The comparison of the traumatic impact (as model of PTOA) to IL-1β is for comparative purposes, where IL-1β is a frequently employed model of osteoarthritic degeneration and sometimes as a model of OA [21, 42]. The engineered cartilage constructs used here responded as expected and as previously reported by us and others [43, 44]. That is, in comparison with unimpacted control samples, we observed an appropriate reduction in anabolic matrix products COL2 and ACAN and an increase in catabolic markers MM13 and ADAM-TS4 concomitant with increased inflammatory markers iNOS and CO2. These changes in gene expression as well as the reduction in construct GAG content compare with outcomes reported using explant cultures [27, 55].
The response to IL-1β differs in several ways. First, IL-1β is initially low, but progressively higher degradative state as reflected in the catabolic gene expression and histo/immunohistochemical data. Second, the induction of catabolic markers is much higher. The dose of IL-1β is high (10 ng/ml) and continuous, which may account for these differences with the traumatic load, which is a one-time, instantaneous insult. The fact that IL-1β induces MMP13 as expected suggests that this component of the physiological response to stress by the chondrocyte construct is present. Although MMP13 is considered a key investigative marker of OA, clinically its use for OA diagnosis and disease burden is not conclusive, as it overlaps with other conditions and protein profiles of control populations. In addition, the most common markers, such as collagen type-2 c-terminal neo-epitope CTXII generated by the activity of MMP13 on COL2, are only clearly diagnostic near the end-stage of the disease [45, 46]. Perhaps more prolonged, altered intracellular signaling or intra-tissue paracrine signaling is required to increase MMP13 gene expression in our system. Future evaluation of these hypotheses using the recently reported microJoint system will help elucidate these points [47,48,49,50].

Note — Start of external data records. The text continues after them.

Definition desired_loop (results : list (string * exec_result)) (final : list (string * json)) :
    list (string * json) :=
  fold_left (fun f key => match first_with_key key results with
                          | Some v => dict_set key v f
                          | None => f end) DESIRED_KEY_ORDER final.

(** [for k, v in res["data"].items(): if k not in final_result: final_result[k] = v] *)
Definition add_missing (data : list (string * json)) (final : list (string * json)) : list (string * json) :=
  fold_left (fun f '(k, v) => match assoc k f with Some _ => f | None => dict_set k v f end) data final.

(** The second loop; [None] when [res["data"].items()] raises
    [AttributeError] (a successful result whose data is not a dict). *)
Fixpoint rest_loop (results : list (string * exec_result)) (final : list (string * json))
    (failed : list json) : option (list (string * json) * list json) :=
  match results with
  | [] => Some (final, failed)
  | (ptype, RSuccess (JObj d)) :: rest => rest_loop rest (add_missing d final) failed
  | (ptype, RSuccess _) :: rest => None
  | (ptype, RFailure err) :: rest =>
      rest_loop rest final (failed ++ [JObj [("prompt_type", JStr ptype); ("error", JStr err)]])
  end.
(** [includeNextBatch] does not throw; it keeps the control state, and the
    batch it returns is a new one in AwaitingDownload. *)
Lemma includeNextBatch_spec s :
  exists r,
    fst (includeNextBatch s) = Ok r
    /\ sameControl s (snd (includeNextBatch s))
    /\ forall ref, r = Some ref ->
         Batch.state (getBatch ref (snd (includeNextBatch s))) = StAwaitingDownload.
Proof.
  unfold includeNextBatch, bind, get. simpl.
  destruct (BATCH_BUFFER_SIZE <? _).
  { eexists; repeat split; try apply preorder_sameControl; discriminate. }
  destruct (match target s with Some t => _ | None => false end).
  { eexists; repeat split; try apply preorder_sameControl; discriminate. }
  destruct (mapHas (batches s) _).
  { eexists; repeat split; try apply preorder_sameControl; discriminate. }
  simpl. eexists. split; [reflexivity|]. split; [frame_leaf|].
  intros ref Href. inversion Href; subst.
  unfold getBatch. simpl. rewrite nth_length_app. reflexivity.
Qed.

Lemma requestBatches_fill_indep trig p s :
  requestBatches_fill trig p s = requestBatches_fill (ret tt) p s.
Proof.
  unfold requestBatches_fill, bind.
  destruct (includeNextBatch_spec s) as (r & Hr & _ & Hst).
  destruct (includeNextBatch s) as [r' s1]. simpl in *. subst r'.
  destruct r as [ref|]; auto.
  destruct (sendBatch_start_AwaitingDownload trig ref p s1 (Hst ref eq_refl)) as (-> & _).
  reflexivity.
Qed.

Lemma requestBatches_fill_sameControl trig p :
  preserves sameControl (requestBatches_fill trig p).
Proof.
  intros s r s' E. unfold requestBatches_fill, bind in E.
  destruct (includeNextBatch_spec s) as (x & Hx & Hctl & Hst).
  destruct (includeNextBatch s) as [r' s1]. simpl in *. subst r'.
  destruct x as [ref|].
  - destruct (sendBatch_start_AwaitingDownload trig ref p s1 (Hst ref eq_refl))
      as (_ & Hok & H).
    destruct (sendBatch_start trig ref p s1) as [r1 s2]. simpl in *. subst r1.
    inversion E; subst.
    eapply (po_trans _ preorder_sameControl); eauto.
  - inversion E; subst. exact Hctl.
Qed.

(** The nesting of [triggerBatchDownloader] through the [catch] of
    [sendBatch] is never entered: one unit of fuel is as good as any. *)
Lemma requestBatches_body_indep trig1 trig2 peers_ s :
  requestBatches_body deps trig1 peers_ s = requestBatches_body deps trig2 peers_ s.
Proof.
  unfold requestBatches_body. apply bind_ext. intros this s'.
  destruct (negb (isSyncing this)); auto.
  unfold bind.
  rewrite (forEach_ext _ _ (requestBatches_retry deps trig2 peers_ (toArr this))).
  2:{ intros. rewrite requestBatches_retry_indep.
      symmetry. apply requestBatches_retry_indep. }
  destruct (forEach _ _ s') as [[[]|e] s1]; auto.
  apply forEachBreak_ext. intros. rewrite requestBatches_fill_indep.
  symmetry. apply requestBatches_fill_indep.
Qed.
(** ** The further properties at work *)

Lemma Execute_error_names_step_and_cause_witness :
  exists prefix cause,
    failing_call (gw := Sample.failing Sample.down) (pf := Sample.platform)
      (cl := Sample.scripted Sample.hi_there)
      Sample.hello Sample.stocked prefix cause
    /\ In prefix error_prefixes
    /\ errors_New "error fetching existing chat connection refused"
       = errors_New (prefix +:+ Error cause)
    /\ kind (errors_New "error fetching existing chat connection refused")
       = KErrorString.
Proof.
  eapply (Execute_error_names_step_and_cause
            (gw := Sample.failing Sample.down) (pf := Sample.platform)
            (cl := Sample.scripted Sample.hi_there)
            Sample.hello Sample.stocked).
  vm_compute. reflexivity.
Defined.

Lemma Execute_found_chat_is_not_created_witness :
  creates (trace (@Execute _ Sample.memory Sample.platform
                    (Sample.scripted Sample.cut_short)
                    Sample.hello Sample.stocked).2)
  = creates (trace Sample.stocked).
Proof.
  apply (Execute_found_chat_is_not_created
           (gw := Sample.memory) (pf := Sample.platform)
           (cl := Sample.scripted Sample.cut_short)
           Sample.hello Sample.stocked Sample.stored_chat).
  reflexivity.
Defined.

Lemma Execute_found_chat_ignores_UserID_and_Config_witness :
  @Execute _ Sample.memory Sample.platform
    (Sample.scripted Sample.hi_there) Sample.hello Sample.stocked
  = @Execute _ Sample.memory Sample.platform
      (Sample.scripted Sample.hi_there) Faults.intruder Sample.stocked.
Proof.
  apply (Execute_found_chat_ignores_UserID_and_Config
           (gw := Sample.memory) (pf := Sample.platform)
           (cl := Sample.scripted Sample.hi_there)
           Sample.hello Faults.intruder Sample.stocked Sample.stored_chat).
  - split; reflexivity.
  - reflexivity.
Defined.

Lemma Execute_ignores_Config_MaxTokens_witness :
  @Execute _ Sample.memory Sample.platform
    (Sample.scripted Sample.hi_there) Sample.hello Sample.empty
  = @Execute _ Sample.memory Sample.platform
      (Sample.scripted Sample.hi_there) Faults.capped Sample.empty.
Proof.
  apply (Execute_ignores_Config_MaxTokens
           (gw := Sample.memory) (pf := Sample.platform)
           (cl := Sample.scripted Sample.hi_there)
           Sample.hello Faults.capped Sample.empty).
  repeat split.
Defined.
(** C4.  [SetEmbedded()] asserts [mRefCount < cEmbedded]: on a counter that
    is already at least [cEmbedded] it is fatal.  Otherwise it adds
    [cEmbedded] once; after that, [k] calls of [Release()] with [k] at most
    the counter before the call leave a counter of at least [cEmbedded], so
    never 0, nothing is deleted, and a second [SetEmbedded()], at once or
    after these releases, fails the assertion. *)
Theorem SetEmbedded_once (this : loc) (w : world) (o : RefTarget) (k : nat) :
  heap w !! this = Some o →
  is_uint32 (mRefCount o) →
  (RefTarget_.cEmbedded <= mRefCount o →
     RefTarget_.SetEmbedded this w = Fatal RefTarget_.SetEmbedded_expr)
  ∧ (mRefCount o < RefTarget_.cEmbedded →
     Z.of_nat k <= mRefCount o →
     let w1 := set_heap (insert this (MkRefTarget (mRefCount o + RefTarget_.cEmbedded))) w in
     let w2 := set_heap (insert this
                 (MkRefTarget (mRefCount o + RefTarget_.cEmbedded - Z.of_nat k))) w in
     RefTarget_.SetEmbedded this w = Done tt w1
     ∧ exec_calls this (replicate k CallRelease) w1 = Done tt w2
     ∧ RefTarget_.cEmbedded <= mRefCount o + RefTarget_.cEmbedded - Z.of_nat k
     ∧ mRefCount o + RefTarget_.cEmbedded - Z.of_nat k ≠ 0
     ∧ deleted w2 = deleted w
     ∧ RefTarget_.SetEmbedded this w1 = Fatal RefTarget_.SetEmbedded_expr
     ∧ RefTarget_.SetEmbedded this w2 = Fatal RefTarget_.SetEmbedded_expr).
Proof.
  intros Hlive Hu. split; [apply (SetEmbedded_live_fatal this w o Hlive) |].
  intros Hlt Hk w1 w2. destruct o as [c]. simpl in *.
  pose proof two_cEmbedded_fit as Hfit.
  assert (HcE : 0 < RefTarget_.cEmbedded) by reflexivity.
  unfold is_uint32 in Hu.
  assert (H1 : RefTarget_.SetEmbedded this w = Done tt w1).
  { rewrite (SetEmbedded_live_ok this w _ Hlive) by done. simpl.
    by rewrite wrap32_small by (unfold is_uint32; lia). }
  assert (H2 : exec_calls this (replicate k CallRelease) w1 = Done tt w2).
  { pose proof (SetEmbedded_then_Releases this w c k Hlive) as H.
    simpl exec_calls in H. unfold bind in H. rewrite H1 in H. apply H; lia. }
  repeat split; try done; try lia.
  - apply (SetEmbedded_live_fatal this w1 _ (heap_set_heap_insert _ _ _)). simpl. lia.
  - apply (SetEmbedded_live_fatal this w2 _ (heap_set_heap_insert _ _ _)). simpl. lia.
Qed.

Lemma SetEmbedded_once_witness :
  let w := world_of [(1%positive, 2)] [] [] in
  let w1 := world_of [(1%positive, 2 + RefTarget_.cEmbedded)] [] [] in
  heap w !! 1%positive = Some (MkRefTarget 2) ∧ is_uint32 2
  ∧ RefTarget_.SetEmbedded 1%positive w = Done tt w1
  ∧ exec_calls 1%positive [CallRelease; CallRelease] w1 =
      Done tt (world_of [(1%positive, RefTarget_.cEmbedded)] [] [])
  ∧ RefTarget_.SetEmbedded 1%positive w1 = Fatal RefTarget_.SetEmbedded_expr.
Proof.
  intros w w1.
  assert (Hu : is_uint32 2) by (unfold is_uint32; lia).
  destruct (SetEmbedded_once 1%positive w (MkRefTarget 2) 2 eq_refl Hu) as [_ H].
  destruct H as (H1 & H2 & _ & _ & _ & H3 & _); [reflexivity | simpl; lia |].
  split; [reflexivity |]. split; [exact Hu |].
  split; [exact H1 |]. split; [exact H2 | exact H3].
Defined.

(** C7.  Take an object that started at 0 and whose counter stands at
    [n] after some [AddRef()] and [Release()] calls ([n] is their net
    number, below 2^32).  [SetEmbedded()] is then either fatal (when
    [n >= cEmbedded]) or accepted, and in that case any [k <= n] calls of
    [Release()] end with the object alive, the counter at
    [n + cEmbedded - k], which is not 0, and nothing deleted. *)
Theorem embedded_never_destroyed
    (this : loc) (pre : list call) (w w1 : world) (o1 : RefTarget) (k : nat) :
  let n := count_call CallAddRef pre - count_call CallRelease pre in
  heap w !! this = Some (MkRefTarget 0) →
  count_call CallSetEmbedded pre = 0 →
  exec_calls this pre w = Done tt w1 →
  heap w1 !! this = Some o1 →
  0 <= n < 2 ^ 32 →
  Z.of_nat k <= n →
  mRefCount o1 = n
  ∧ (RefTarget_.cEmbedded <= n →
     RefTarget_.SetEmbedded this w1 = Fatal RefTarget_.SetEmbedded_expr)
  ∧ (n < RefTarget_.cEmbedded →
     ∃ w', exec_calls this (CallSetEmbedded :: replicate k CallRelease) w1 = Done tt w'
       ∧ heap w' !! this = Some (MkRefTarget (n + RefTarget_.cEmbedded - Z.of_nat k))
       ∧ n + RefTarget_.cEmbedded - Z.of_nat k ≠ 0
       ∧ deleted w' = deleted w1).
Proof.
  intros n Hlive Hpre Hrun Hlive1 Hn Hk.
  assert (Hc : mRefCount o1 = n).
  { rewrite (exec_calls_counter this pre w w1 0 o1 Hlive) by
      (done || unfold is_uint32; lia).
    rewrite Hpre.
    replace (0 + RefTarget_.cEmbedded * 0 + count_call CallAddRef pre
               - count_call CallRelease pre) with n by (unfold n; lia).
    by apply wrap32_small. }
  destruct o1 as [c]. simpl in Hc. subst c.
  split; [reflexivity |]. split.
  - intros Hge. by apply (SetEmbedded_live_fatal this w1 _ Hlive1).
  - intros Hlt. eexists. split.
    + apply (SetEmbedded_then_Releases this w1 n k Hlive1); lia.
    + simpl. rewrite lookup_insert_eq. repeat split.
      assert (HcE : 0 < RefTarget_.cEmbedded) by reflexivity. lia.
Qed.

The instantaneous nature of the impact also reveals a level of cell recovery not seen with continual IL-1β stimulation. The potential for a recovery phase was most clearly seen in the histological and immunohistochemical preparations, where pericellular GAG deposition seems to increase again on days 3 and 7, a phenomenon supported by the normalization of ACAN expression by day 7 after impact. Decreases in COL2 expression and increases in iNOS and PTGS2 also stopped by day 3 after traumatic load. The only biomarker that continued to show an increased “degenerative” arc was ADAM-TS4. This is in stark contrast to the progressive, highly patterns of common osteoarthritic biomarkers with continual IL-1β treatment. If these data hold true, the impact model may permit a more physiological evaluation of therapeutic interventions.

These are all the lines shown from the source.